LONDON — The phenomenon of suicide bombing “is going to be around for a long time,” a British professor predicts in a new paper.

But despite the fact that two Britons were responsible for a suicide bombing last week that killed three Israelis in Tel Aviv, Britain is not likely to produce a wave of suicide bombers, according to Mark Harrison, an economic historian at the University of Warwick.

Harrison is the author of “The Logic of Suicide Terrorism,” which argues that suicide often occurs when a person’s identity becomes more important than his or her life.

Under normal circumstances, such deaths can be seen as heroic or tragic, it says.

“A mother perishes, entering a burning house to save her children, because if she did not she would have to live on without her identity as a loving parent,” Harrison writes. “A witness to a faith accepts a death sentence rather than recant her faith, so valuable to her is her religious identity.”

But in the case of suicide bombing, more sinister forces are at work.

Harrison began studying suicide terrorism after the Sept. 11 attacks.

As he struggled to understand what could motivate such terrorism, he expanded his research to include Palestinian suicide bombings against Israelis.

He identified three critical factors that can lead to suicide bombing: the search for an adult identity; an oppressive environment; and a terrorist faction.

Harrison’s paper argues that the first two factors explain why so many terrorists are reasonably well-educated, unemployed young men: Their circumstances limit the possible identities available to them.

The third factor, a terrorist faction, is then able to shape them into suicide bombers.

The first British suicide bomber to strike Israel blew himself up in Tel Aviv on April 30.

Asif Muhammad Hanif, 21, set off his explosives at a popular beachfront caf, called Mike’s Place, killing three and injuring about 50.

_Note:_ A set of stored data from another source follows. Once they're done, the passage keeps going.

(** * AWSIoTCore_fdw: a shallow embedding of the foreign data wrapper

    The development follows [AWSIoTCore_fdw/AWSIoTCore_fdw.py].  The Python
    class [AIC_fdw] talks to two boto3 clients and to the PostgreSQL host
    (through Multicorn's [log_to_postgres]).  Both are modelled as explicit
    state: every client call is recorded in a trace together with its keyword
    arguments, every yielded row and every log line is recorded as well. *)

From Stdlib Require Import ZArith Ascii String List Lia.
From stdpp Require Import base strings gmap list pretty.

#[local] Set Warnings "-register-all".
#[local] Open Scope Z_scope.

(** ** Python values *)

(** The values that flow through the wrapper: text, integers, the bytes read
    from a shadow payload, JSON-like lists and dictionaries, and [None]. *)
Inductive pyval :=
| VNone
| VBool (b : bool)
| VInt (z : Z)
| VStr (s : string)
| VBytes (s : string)
| VList (l : list pyval)
| VDict (d : gmap string pyval).

(** Python truthiness, as used by [if x:]. *)
Definition truthy (v : pyval) : bool :=
  match v with
  | VNone => false
  | VBool b => b
  | VInt z => negb (Z.eqb z 0)
  | VStr s => negb (String.eqb s "")
  | VBytes s => negb (String.eqb s "")
  | VList l => match l with [] => false | _ => true end
  | VDict d => negb (bool_decide (d = ∅))
  end.

(** [d.get(k)]: the value under [k], or [None]. *)
Definition get (d : gmap string pyval) (k : string) : pyval :=
  default VNone (d !! k).

(** ** The string methods the wrapper uses *)

Definition lower_ascii (c : ascii) : ascii :=
  let n := nat_of_ascii c in
  if (Nat.leb 65 n && Nat.leb n 90)%bool then ascii_of_nat (n + 32) else c.

(** [s.lower()].  Only the letters A-Z are folded; every string the wrapper
    compares against is plain ASCII without the letter k, so this agrees with
    Python on all comparisons made in the source. *)
Fixpoint str_lower (s : string) : string :=
  match s with
  | EmptyString => EmptyString
  | String c s' => String (lower_ascii c) (str_lower s')
  end.

Fixpoint str_count_aux (sub s : string) (skip : nat) : nat :=
  match s with
  | EmptyString => 0%nat
  | String _ s' =>
      match skip with
      | S k => str_count_aux sub s' k
      | O =>
          if String.prefix sub s
          then S (str_count_aux sub s' (String.length sub - 1))
          else str_count_aux sub s' 0
      end
  end.

(** [s.count(sub)]: the number of non-overlapping occurrences. *)
Definition str_count (s sub : string) : nat :=
  match sub with
  | EmptyString => S (String.length s)
  | _ => str_count_aux sub s 0
  end.

(** [s.endswith(suffix)]. *)
Definition str_endswith (s suffix : string) : bool :=
  (Nat.leb (String.length suffix) (String.length s)
   && String.eqb
        (String.substring (String.length s - String.length suffix)
           (String.length suffix) s)
        suffix)%bool.

(** ** Exceptions, predicates, responses *)

(** The Python exceptions that occur: botocore's [ClientError], the builtin
    [NotImplementedError] and [TypeError], and any other [Exception]. *)
Inductive exn :=
| ClientError (msg : string)
| NotImplementedError
| TypeError (msg : string)
| OtherException (msg : string).

Definition exn_str (e : exn) : string :=
  match e with
  | ClientError m => m
  | NotImplementedError => ""
  | TypeError m => m
  | OtherException m => m
  end.

(** [x[:-1]] on a Python value. *)
Definition py_drop_last (v : pyval) : exn + pyval :=
  match v with
  | VStr s => inr (VStr (String.substring 0 (String.length s - 1) s))
  | VBytes s => inr (VBytes (String.substring 0 (String.length s - 1) s))
  | VList l => inr (VList (removelast l))
  | _ => inl (TypeError "object is not subscriptable")
  end.

(** A Multicorn [Qual]. *)
Record Qual := {
  field_name : string;
  operator : string;
  value : pyval
}.

(** A page returned by one of the list operations: the items (each a
    dictionary) and the optional [nextToken]. *)
Record list_response := {
  resp_items : list (gmap string pyval);
  resp_nextToken : option string
}.

(** The answer of the shadow operations.  The payload, when present, is a
    stream object (always truthy) whose [read()] gives its bytes. *)
Record shadow_response := {
  resp_payload : option string
}.

Definition token_val (t : option string) : pyval :=
  match t with
  | Some s => VStr s
  | None => VNone
  end.

(** ** The clients and the host *)

Inductive api_op :=
| ListThings
| ListThingTypes
| ListThingGroups
| ListThingGroupsForThing
| CreateThing
| DeleteThing
| GetThingShadow
| UpdateThingShadow.

#[global] Instance api_op_eq_dec : EqDecision api_op.
Proof. solve_decision. Defined.

(** One recorded client call: the operation and its keyword arguments. *)
Record api_call := {
  call_op : api_op;
  call_args : gmap string pyval
}.

(** The boto3 clients ([core_client] and [data_client]).  An operation takes
    its keyword arguments and the backend's state, and either raises or
    returns. *)
Record client (St : Type) := {
  list_things : gmap string pyval → St → (exn + list_response) * St;
  list_thing_types : gmap string pyval → St → (exn + list_response) * St;
  list_thing_groups : gmap string pyval → St → (exn + list_response) * St;
  list_thing_groups_for_thing :
    gmap string pyval → St → (exn + list_response) * St;
  create_thing : gmap string pyval → St → (exn + unit) * St;
  delete_thing : gmap string pyval → St → (exn + unit) * St;
  get_thing_shadow : gmap string pyval → St → (exn + shadow_response) * St;
  update_thing_shadow : gmap string pyval → St → (exn + shadow_response) * St
}.

Arguments list_things {St}.
Arguments list_thing_types {St}.
Arguments list_thing_groups {St}.
Arguments list_thing_groups_for_thing {St}.
Arguments create_thing {St}.
Arguments delete_thing {St}.
Arguments get_thing_shadow {St}.
Arguments update_thing_shadow {St}.

Inductive log_level := WARNING | ERROR.

#[global] Instance log_level_eq_dec : EqDecision log_level.
Proof. solve_decision. Defined.

(** A line handed to [log_to_postgres]: the level, the format string and the
    values substituted into it. *)
Record log_entry := {
  log_lvl : log_level;
  log_format : string;
  log_params : list pyval
}.

(** Everything outside the wrapper: the backend behind the clients, the calls
    made so far, the lines logged so far and the rows handed to the host so
    far (each list in order of occurrence). *)
Record world (St : Type) := {
  backend : St;
  calls : list api_call;
  logs : list log_entry;
  rows : list (gmap string pyval)
}.

Arguments backend {St}.
Arguments calls {St}.
Arguments logs {St}.
Arguments rows {St}.

(** How a piece of Python code ends: it returns, it raises, the host aborts
    the statement ([log_to_postgres] at level [ERROR] does not return), or
    the model's loop budget is used up. *)
Inductive outcome (A : Type) :=
| Ret (a : A)
| Raise (e : exn)
| Abort
| OutOfFuel.

Arguments Ret {A}.
Arguments Raise {A}.
Arguments Abort {A}.
Arguments OutOfFuel {A}.

(** The instance attributes set by the constructor. *)
Record AIC_fdw := {
  MAX_RESULTS : Z;
  LIKE_WILDCARD : string;
  table_type : string;
  region : string;
  aws_access_key : string;
  aws_secret_key : string;
  endpoint_url : option string;
  _row_id_column : string
}.

(** ** Python code as a function of the world *)

Definition M (St A : Type) : Type := world St → outcome A * world St.

Definition ret {St A} (a : A) : M St A := fun w => (Ret a, w).

Definition bind {St A B} (m : M St A) (k : A → M St B) : M St B :=
  fun w =>
    match m w with
    | (Ret a, w') => k a w'
    | (Raise e, w') => (Raise e, w')
    | (Abort, w') => (Abort, w')
    | (OutOfFuel, w') => (OutOfFuel, w')
    end.

Declare Scope py_scope.
Delimit Scope py_scope with py.
Notation "x <- m ;; k" := (bind m (fun x => k))
  (at level 100, m at next level, right associativity) : py_scope.
Notation "m ;;; k" := (bind m (fun _ => k))
  (at level 100, right associativity) : py_scope.
#[local] Open Scope py_scope.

A second British man, Omar Khan Sharif, 27, fled the scene when his own suicide bomb did not explode. Israel is looking for him.

Harrison said British Muslims face particular problems of identity.

“The question of what it means to be a Muslim in a Western society is unresolved. It invites the kind of identity confusion that can make them vulnerable.”

Structuring its thesis in economic terms, Harrison’s paper says an implicit contract is drawn up between the suicide bomber and the terrorist leader.

“Under the terms of the contract, the volunteer agrees to trade life for identity. He will die to promote the faction’s terrorist objectives,” Harrison writes. “In return, the faction agrees to affirm the volunteer’s identity in the community as a warrior martyr, and also provides means of destruction and self-destruction.”